A novel approach to assess efficiency of land use by livestock to produce human food - Cindy Klootwijk

The increasing demand for animal-source food will intensify the claim on agricultural land. Land use efficiency, therefore, will be increasingly important for livestock production. The aim of this study, therefore, was to develop a new method to assess efficiency of land use by livestock to produce human food.

The increasing demand for animal-source food will intensify the claim on agricultural land. Land use efficiency, therefore, will be increasingly important for livestock production. Life cycle assessment (LCA) is most commonly used to assess land use efficiency of livestock products. Current LCA studies show that land use per kg of protein is in the same range for eggs and milk. These LCA studies, however, ignore that compared to diets of dairy cattle, diets of laying hens generally contain more plant products that humans could consume directly. Moreover, current LCA studies do not account for the suitability of land to grow human-edible plant products. The aim of this study, therefore, was to develop a new method to assess efficiency of land use by livestock to produce human food. We illustrated our novel approach for the case of Dutch egg and milk production systems.

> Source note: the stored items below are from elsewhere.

(** * Naval War: the single-player simulation core (SinglePlayerServer)

    A shallow embedding of the authoritative simulation of the game
    (class [SinglePlayerServer] and class [SpatialHashGrid], together with
    the tables of [shared/types.ts]) and the properties of its collision,
    combat and progression logic.

    Conventions of the embedding.
    - A JavaScript [number] that the code only ever fills with integers
      (health, damage, xp, level, score, kills, stat points, upgrade points,
      millisecond timestamps) is a [Z].
    - Coordinates, velocities, angles and lifetimes are rationals ([Q]):
      arithmetic is exact, [Math.floor] is [Qfloor].  The functions that
      leave the rationals ([Math.sqrt], [Math.cos], [Math.sin],
      [Math.atan2]) are variables of the section that holds the simulation,
      so every theorem about the simulation holds for any choice of them.
    - The swept clamp against an island and its hit test are embedded over
      the real numbers ([R], module [Geometry]), where [sqrt] has its
      meaning; the statements about distances to an island are made there.
      The hit test appears a second time on rationals, for [updateBullets].
    - One collision pass reads one clock value: every [Date.now()] of a pass
      is the argument [now].
    - Objects that the code shares by reference (players held in the grid,
      in [livingPlayers] and in the [players] map; neutrals held in the grid
      and in the [neutrals] array) are positions in the list that owns them.
    - The values of [Math.random()] are arguments of the functions that
      read them; events passed to [emit] and writes to [localStorage] are
      recorded in the world.
    - Only [handleJoinGame] adds players; the public [joinGame] calls it with
      the id ['local-player'], the simulation itself works on any number of
      players and so do the statements. *)

From Stdlib Require Import ZArith QArith Qround Qabs Reals Psatz String.
From stdpp Require Import base gmap list strings pretty sorting.
(** C8. [resetPvpState] puts the nine PVP keys and [gameOver], [gameWon]
    back to the values of the initial state, and leaves [room], [name],
    [playerStatsInRoom], [board] and the five board-configuration keys
    ([numRows], [numCols], [numMines], [difficulty], [mode]) as they
    are. *)
Theorem resetPvpState_resets_game_keeps_room (s : MinesweeperState) :
  let s' := resetPvpState s in
  (s' pvpStarted = initialState pvpStarted
   /\ s' pvpPlayerIndex = initialState pvpPlayerIndex
   /\ s' pvpOpponentName = initialState pvpOpponentName
   /\ s' pvpOpponentStatus = initialState pvpOpponentStatus
   /\ s' pvpWinner = initialState pvpWinner
   /\ s' pvpRoomReady = initialState pvpRoomReady
   /\ s' pvpIsHost = initialState pvpIsHost
   /\ s' pvpOpponentProgress = initialState pvpOpponentProgress
   /\ s' pvpTotalSafeCells = initialState pvpTotalSafeCells
   /\ s' gameOver = initialState gameOver
   /\ s' gameWon = initialState gameWon)
  /\ (s' room = s room
      /\ s' name = s name
      /\ s' playerStatsInRoom = s playerStatsInRoom
      /\ s' board = s board
      /\ s' numRows = s numRows
      /\ s' numCols = s numCols
      /\ s' numMines = s numMines
      /\ s' difficulty = s difficulty
      /\ s' mode = s mode).
Proof.
  intros s'. split.
  - repeat split; apply resetPvpState_written; unfold resetKeys; set_solver.
  - repeat split; apply resetPvpState_frame; unfold resetKeys; set_solver.
Qed.

End StoreFacts.

(* ====================================================================== *)
(** * Facts about the Grid component                                       *)
(* ====================================================================== *)

Module GridFacts.
Import Store Grid.

(** ** Index loops are folds *)

Lemma foldl_ext_in {A B} (f g : B -> A -> B) (l : list A) (b : B) :
  (forall acc x, x ∈ l -> f acc x = g acc x) -> foldl f b l = foldl g b l.
Proof.
  revert b. induction l as [|x l IH]; intros b Hfg; [reflexivity|].
  simpl. rewrite Hfg by left. apply IH. intros acc y Hy. apply Hfg. by right.
Qed.

(** A loop over the indices of [l] that only reads [l[i]] is a fold
    over the elements of [l]. *)
Lemma forLoop_elements {A B} `{Inhabited A} (g : A -> B -> B) (l : list A) (init : B) :
  forLoop (length l) (fun i acc => g (l !!! i) acc) init
  = foldl (fun acc x => g x acc) init l.
Proof.
  unfold forLoop. induction l as [|x l IH] using rev_ind; [reflexivity|].
  rewrite length_app, seq_app, !foldl_app. simpl.
  replace ((l ++ [x]) !!! length l) with x
    by (symmetry; apply list_lookup_total_middle; reflexivity).
  f_equal. rewrite <- IH. apply foldl_ext_in.
  intros acc i Hi. apply elem_of_seq in Hi.
  by rewrite lookup_total_app_l by lia.
Qed.
(** * gltf-viewer: camera controllers and scene traversal

    A shallow embedding of
    - [src/apps/gltf-viewer/utils/cameras.cpp]
        ([FirstPersonCameraController::update],
         [TrackballCameraController::update]) and
    - [ViewerApplication::run] ([drawScene], [drawNode], the root loop)
    together with the properties the specification states about them.

    The C++ code is written against glm, whose vector types are templates
    over the scalar type.  The embedding follows that: all code is written
    once over a class [Scalar] and then read at two instances,
    - [binary32], IEEE 754 single precision with round-to-nearest-even
      ([SpecFloat] at precision 24 and emax 128); this is the [float] the
      program runs on, and it computes;
    - [R], exact real arithmetic, the idealisation in which the geometric
      statements of the specification are phrased. *)

From Stdlib Require Import Strings.String.
From Stdlib Require Import ZArith Bool List Lia.
From Stdlib Require Import Relations.Relation_Operators Relations.Operators_Properties.
From Stdlib Require Import Floats.SpecFloat.
From Stdlib Require Import Reals Lra.
Import ListNotations.

Set Implicit Arguments.

Declare Scope glm_scope.
Delimit Scope glm_scope with g.
(** X7. Whatever follows the first record of the corpus has no effect on
    the document: the synthesizer never reads the second and later
    records. *)
Theorem generateBlogPost_first_record_only (w : World) (topic : string)
        (first : ScrapedContent.t) (others others' : list ScrapedContent.t) :
  Template.generateBlogPost w
    {| Template.LlamaIndexPrompt.Topic := topic;
       Template.LlamaIndexPrompt.Contents := first :: others |}
  = Template.generateBlogPost w
      {| Template.LlamaIndexPrompt.Topic := topic;
         Template.LlamaIndexPrompt.Contents := first :: others' |}.
Proof.
  unfold Template.generateBlogPost.
  cbn [Template.LlamaIndexPrompt.Topic].
  destruct (Template.getTopicImage w topic) as [featured|]; [|reflexivity].
  destruct (Template.getTopicImage w (topic +:+ " overview")) as [image1|]; [|reflexivity].
  destruct (Template.getTopicImage w (topic +:+ " detail")) as [image2|]; [|reflexivity].
  cbn [mbind outcome_bind]. now rewrite !addScraped_shown.
Qed.

(** X8. Without an image-provider key every image of a generated document
    is the default image: the featured image and the URL of each image
    block, for every topic and corpus. *)
Theorem generateBlogPost_default_images (w : World) (prompt : Template.LlamaIndexPrompt.t) :
  Getenv w "PEXELS_API_KEY" = "" →
  ∃ blog,
    Template.generateBlogPost w prompt = Done (Ok blog)
    ∧ Template.BlogPost.FeaturedImage blog = Template.defaultImage
    ∧ Forall (fun b => Template.BlogContent.Type_ b = "image" →
                       Template.BlogContent.URL b = Template.defaultImage)
             (Template.BlogPost.Content blog).
Proof.
  intros Hkey.
  destruct (generateBlogPost_document w prompt)
    as (featured & image1 & image2 & H0 & H1 & H2 & blog & Hgen & _ & _ & Hf & Hcontent).
  rewrite (getTopicImage_no_key w _ Hkey) in H0.
  rewrite (getTopicImage_no_key w _ Hkey) in H1.
  rewrite (getTopicImage_no_key w _ Hkey) in H2.
  injection H0 as <-. injection H1 as <-. injection H2 as <-.
  exists blog. split; [exact Hgen|]. split; [exact Hf|].
  rewrite Hcontent, !Forall_app. split; [|split].
  - unfold Template.opening. repeat (constructor; [cbn; first [discriminate|reflexivity]|]).
    constructor.
  - apply Forall_forall. intros b (p & -> & _)%list_elem_of_fmap. discriminate.
  - unfold Template.closing. repeat (constructor; [cbn; first [discriminate|reflexivity]|]).
    constructor.
Qed.

Lemma generateBlogPost_default_images_witness :
  ∃ blog,
    Template.generateBlogPost offline
      {| Template.LlamaIndexPrompt.Topic := "Renewable Energy";
         Template.LlamaIndexPrompt.Contents := [fourPieces] |} = Done (Ok blog)
    ∧ Template.BlogPost.FeaturedImage blog = Template.defaultImage
    ∧ Forall (fun b => Template.BlogContent.Type_ b = "image" →
                       Template.BlogContent.URL b = Template.defaultImage)
             (Template.BlogPost.Content blog).
Proof.
  apply (generateBlogPost_default_images offline). reflexivity.
Defined.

First, we used a regular LCA to assess land occupation from feed production required to produce one kg of human digestible protein from eggs or milk. Second, all land occupied for feed production was assessed for its potential to directly produce human digestible protein from food crops. Finally, we defined land use efficiency (LUE) as the ratio of the human digestible protein per kilogram of eggs or milk over the potential to directly produce human digestible protein from food crops.

Land occupation for egg production was about 25 m2 per year per kg protein. On this land, about twice as much HE protein can be produced from food crops than from livestock production, resulting in a LUE ratio of about 0.5. For milk production, this ratio strongly depends on the soil type. Dairy farms on peat soils, which are most suitable for cultivation of grass, have a ratio higher than 1, implying efficient land use. Dairy farms on sandy soils, however, have a ratio of about 0.4. Main determinants for land use efficiency were the potential of used land to produce human digestible protein and the efficiency of the livestock species to convert protein in feed into animal-source protein. This novel approach helps to identify livestock systems that could positively contribute to efficient use of land.